The fashion industry faced stormy skies in 2024. McKinsey’s State of Fashion Report reveals an almost stagnant 2024 growth for non-luxury fashion retailers across the US, Europe, and China. However, the skies are clearing, and a visible recovery trend in 2025 is revealing itself. The story is similar, though more pronounced for luxury fashion, given its much larger historical growth rate. All signs point to brighter days ahead, though fashion brands must also tread the path mindfully.
The World Economic Forum reports that 44% of economists predict strong growth in the US, up from the 15% who stated this in August 2024. Although China’s continued economic uncertainty bleeds into 2025, international brands selling into the Asian region may uncover more opportunities and partnerships throughout Japan, Korea, and the world’s fastest-growing major economy, as cited by World Bank—India.

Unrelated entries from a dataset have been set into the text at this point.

(** * The battery bar *)

Lemma py_int_comp (p q : Q) : (p == q)%Q -> py_int p = py_int q.
Proof.
  unfold Qeq, py_int. destruct p as [a b], q as [c d]. cbn. intros H.
  rewrite <- (Z.quot_mul_cancel_r a (Z.pos b) (Z.pos d)) by lia.
  rewrite <- (Z.quot_mul_cancel_r c (Z.pos d) (Z.pos b)) by lia.
  rewrite H. f_equal. lia.
Qed.

Lemma fill_width_eq (b : Z) : fill_width b = (b * 198) ÷ 100.
Proof.
  unfold fill_width.
  rewrite (py_int_comp _ (Qmake (b * 198) 100)).
  - reflexivity.
  - unfold Qeq, Qdiv, Qmult, Qinv, inject_Z. cbn. lia.
Qed.

(** X24. The fill of the battery bar.  Nothing is drawn for a level of 0
    or less; from 1 on a rectangle is drawn whose width grows with the
    level, red up to 15, orange up to 30 and green above.  For a level of
    at most 100 the fill stays inside the 198 pixels of the bar, which it
    covers exactly at 100; the width is not clamped, so a level above 100
    overflows the bar. *)
Theorem battery_fill_spec (x y : Z) (b b' : Z) :
  (battery_fill x y b = None <-> b <= 0)
  /\ (1 <= b ->
      exists c,
        battery_fill x y b
        = Some (c, mkRect (x + 11) (y + 106) (fill_width b) 18)
        /\ (c = RED <-> b <= 15) /\ (c = ORANGE <-> 15 < b <= 30)
        /\ (c = GREEN <-> 30 < b))
  /\ (b <= b' -> fill_width b <= fill_width b')
  /\ (b <= 100 -> fill_width b <= 198)
  /\ fill_width 100 = 198
  /\ (100 < b -> 198 < fill_width b).
Proof.
  assert (Hpos : 0 < fill_width b <-> 1 <= b).
  { rewrite fill_width_eq. split; intros H.
    - destruct (Z_lt_le_dec b 1) as [Hlt | Hle]; [ | exact Hle ].
      exfalso. assert (b * 198 ÷ 100 <= 0); [ | lia ].
      apply Z.quot_le_upper_bound; lia.
    - assert (1 <= b * 198 ÷ 100); [ | lia ].
      apply Z.quot_le_lower_bound; lia. }
  split; [ | split; [ | split; [ | split; [ | split ] ] ] ].
  - unfold battery_fill. destruct (Z.gtb_spec (fill_width b) 0) as [H | H].
    + split; [ discriminate | ]. intros Hb. apply Hpos in H. lia.
    + split; [ intros _ | reflexivity ].
      destruct (Z_lt_le_dec 0 b) as [Hb | Hb]; [ | exact Hb ].
      assert (0 < fill_width b) by (apply Hpos; lia). lia.
  - intros Hb. unfold battery_fill, bar_rect.
    destruct (Z.gtb_spec (fill_width b) 0) as [H | H];
      [ | apply Hpos in Hb; lia ].
    cbn [rect_x rect_y].
    replace (x + 10 + 1) with (x + 11) by lia.
    replace (y + 80 + 25 + 1) with (y + 106) by lia.
    eexists. split; [ reflexivity | ].
    destruct (Z.gtb_spec b 30), (Z.gtb_spec b 15);
      repeat split; intros; try discriminate; try reflexivity; lia.
  - intros Hle. rewrite !fill_width_eq. apply Z.quot_le_mono; lia.
  - intros Hle. rewrite fill_width_eq.
    apply Z.quot_le_upper_bound; lia.
  - reflexivity.
  - intros Hlt. rewrite fill_width_eq.
    assert (199 <= b * 198 ÷ 100); [ | lia ].
    apply Z.quot_le_lower_bound; lia.
Qed.

Lemma battery_fill_spec_witness :
  battery_fill 50 50 20 = Some (ORANGE, mkRect 61 156 39 18).
Proof.
  destruct (battery_fill_spec 50 50 20 20) as (_ & H & _).
  destruct H as (c & -> & _ & Ho & _); [ lia | ].
  assert (c = ORANGE) by (apply Ho; lia). subst c. reflexivity.
Defined.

Amongst economic shifts, fashion retailers must also remain mindful of consumers’ demographic and motivational shifts. While the fashion industry has generally leaned into targeting younger shoppers, the “silver generation” of consumers represents a growing portion of the overall population. The World Health Organization predicts those over 60 will grow from 1 billion in 2020 to 1.4 billion by 2030. Could this offer extend trans-generational targeting for many fashion brands?
Additionally, segments such as sportswear hold incredible potential. Business of Fashion shows that in 2025, sportswear is expected to continue growing faster than overall fashion across the US, Europe, and China.
Economic and consumer trends already give retailers much to consider when developing their strategy. However, a carefully crafted strategy can still fall flat if the ideal customers either don’t arrive at your site or don’t convert once there.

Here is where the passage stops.